Collected data
^^^^^^^^^^^^^^^^
(* ===== verification/Evm.v ===== *)
(** * Wallet sign-in for EVM chains (provider/wallet/evm/evm.go)

    EIP-55 addresses, the EIP-4361 message and EIP-191 signatures, as an
    implementation of [WalletProvider].  Keccak-256 and the recovery of a
    secp256k1 public key are library code and parameters. *)

From S2P Require Import Prelude GoStrings GoTime GoFormat GoEncoding Errors Interfaces.

Definition addressHexLen : nat := 40.
Definition signatureBytes : nat := 65.

(** [sha3.NewLegacyKeccak256], [Write], [Sum(nil)] *)
Class Keccak := keccak256 : string -> string.
Class KeccakLaws `{Keccak} : Prop := keccak256_length : forall data, String.length (keccak256 data) = 32%nat.

(** decred's [ecdsa.RecoverCompact]: the public key behind a compact signature
    of a hash and whether it was marked compressed; and
    [SerializeUncompressed]. *)
Class Secp256k1 := {
  PublicKey : Type;
  RecoverCompact : string -> string -> res (PublicKey * bool);
  SerializeUncompressed : PublicKey -> string
}.

(** [evm.Provider] *)
Record EvmProvider := New { chain : string; chainID : Z }.

Definition Chain (p : EvmProvider) : string := chain p.

Section evm.
Context `{Keccak, UnicodeTables, UpperTables}.

(** A letter is uppercased when the nibble of [hash] at its place is 8 or
    more; [i] is the place of the first digit. *)
Fixpoint checksum_digits (i : nat) (hash digits : string) : string :=
  match digits with
  | EmptyString => EmptyString
  | String c rest =>
      let b := match String.get (i / 2) hash with Some b => byteval b | None => 0 end in
      let nibble := if (i mod 2 =? 1)%nat then Z.land b 15 else Z.shiftr b 4 in
      String (if (97 <=? byteval c) && (8 <=? nibble) then bytechr (byteval c - 97 + 65) else c)
        (checksum_digits (S i) hash rest)
  end.

Definition checksum (lowerDigits : string) : string :=
  "0x" +:+ checksum_digits 0 (keccak256 lowerDigits) lowerDigits.

(** The provider's configuration plays no part. *)
Definition NormalizeAddress (p : EvmProvider) (addr : string) : res string :=
  let '(digits, ok) := CutPrefix addr "0x" in
  if negb ok || negb (String.length digits =? addressHexLen)%nat then
    Err (EWrap [] evm.ErrInvalidAddress
           [Lit ": want 0x followed by "; ArgD (Z.of_nat addressHexLen); Lit " hex digits"])
  else
    match hex_decode digits with
    | None => Err (EWrap [] evm.ErrInvalidAddress [Lit ": not hex"])
    | Some _ =>
        let lower := ToLower digits in
        let checksummed := checksum lower in
        if negb (bool_decide (digits = lower)) && negb (bool_decide (digits = ToUpper digits)) &&
           negb (bool_decide (digits = str_drop 2 checksummed))
        then Err (EWrap [] evm.ErrInvalidAddress [Lit ": checksum mismatch"])
        else Ok checksummed
    end.

Definition newline : string := String (ascii_of_nat 10) "".

Definition BuildMessage (p : EvmProvider) (addr nonce : string) (opts : MessageOpts) : string :=
  mo_Domain opts +:+ " wants you to sign in with your Ethereum account:" +:+ newline +:+
  addr +:+ newline +:+ newline +:+
  (if bool_decide (mo_Statement opts = "") then "" else mo_Statement opts +:+ newline) +:+
  newline +:+
  "URI: " +:+ mo_URI opts +:+ newline +:+
  "Version: 1" +:+ newline +:+
  "Chain ID: " +:+ Itoa (chainID p) +:+ newline +:+
  "Nonce: " +:+ nonce +:+ newline +:+
  "Issued At: " +:+ FormatRFC3339 (mo_IssuedAt opts) +:+
  (if IsZero (mo_ExpiresAt opts) then ""
   else newline +:+ "Expiration Time: " +:+ FormatRFC3339 (mo_ExpiresAt opts)).

(** [r || s || v] as [v' || r || s] *)
Definition compactSignature (sig : string) : res string :=
  let '(digits, ok) := CutPrefix sig "0x" in
  if negb ok then Err (EWrap [] evm.ErrInvalidSignature [Lit ": missing 0x prefix"])
  else
    let malformed := Err (EWrap [] evm.ErrInvalidSignature
      [Lit ": want "; ArgD (Z.of_nat signatureBytes); Lit " hex-encoded bytes"]) in
    match hex_decode digits with
    | None => malformed
    | Some raw =>
        if negb (String.length raw =? signatureBytes)%nat then malformed
        else
          let v := match String.get (signatureBytes - 1) raw with Some b => byteval b | None => 0 end in
          if (v =? 0) || (v =? 1) then
            Ok (String (bytechr (27 + v)) (str_take (signatureBytes - 1) raw))
          else if (v =? 27) || (v =? 28) then
            Ok (String (bytechr v) (str_take (signatureBytes - 1) raw))
          else Err (EWrap [] evm.ErrInvalidSignature [Lit ": recovery id v="; ArgD v])
    end.

(** The message is prefixed with its length in bytes. *)
Definition personalSignHash (message : string) : string :=
  keccak256 (String (ascii_of_nat 25) ("Ethereum Signed Message:" +:+ newline +:+
               Itoa (Z.of_nat (String.length message)) +:+ message)).

Context `{Secp256k1}.

(** The address of a public key. *)
Definition key_address (pub : PublicKey) : string :=
  checksum (hex_encode (str_drop 12 (keccak256 (str_drop 1 (SerializeUncompressed pub))))).

(** [None] is nil: the signature is good. *)
Definition VerifySignature (p : EvmProvider) (addr message sig : string) : option error :=
  match NormalizeAddress p addr with
  | Err err => Some err
  | Ok want =>
      match compactSignature sig with
      | Err err => Some err
      | Ok compact =>
          match RecoverCompact compact (personalSignHash message) with
          | Err err => Some (EWrap2 evm.ErrInvalidSignature err [])
          | Ok (pub, _) =>
              let got := key_address pub in
              if negb (bool_decide (got = want)) then
                Some (EWrap [] evm.ErrInvalidSignature [Lit ": signed by another address"])
              else None
          end
      end
  end.

(** The provider as the dispatcher sees it. *)
Definition evm_provider (p : EvmProvider) : WalletProvider :=
  mkWalletProvider (Chain p) (NormalizeAddress p) (BuildMessage p) (VerifySignature p).
End evm.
^^^^^^^^^^^^^^^^
:: WORK INSTRUCTION ::
In the entries above, the lines from the one bearing "match digits with" up to and including the one bearing "Definition checksum (lowerDigits" should be transcribed exactly; no other line is wanted.

:: COMPLETED TASK ::
  match digits with
  | EmptyString => EmptyString
  | String c rest =>
      let b := match String.get (i / 2) hash with Some b => byteval b | None => 0 end in
      let nibble := if (i mod 2 =? 1)%nat then Z.land b 15 else Z.shiftr b 4 in
      String (if (97 <=? byteval c) && (8 <=? nibble) then bytechr (byteval c - 97 + 65) else c)
        (checksum_digits (S i) hash rest)
  end.

Definition checksum (lowerDigits : string) : string :=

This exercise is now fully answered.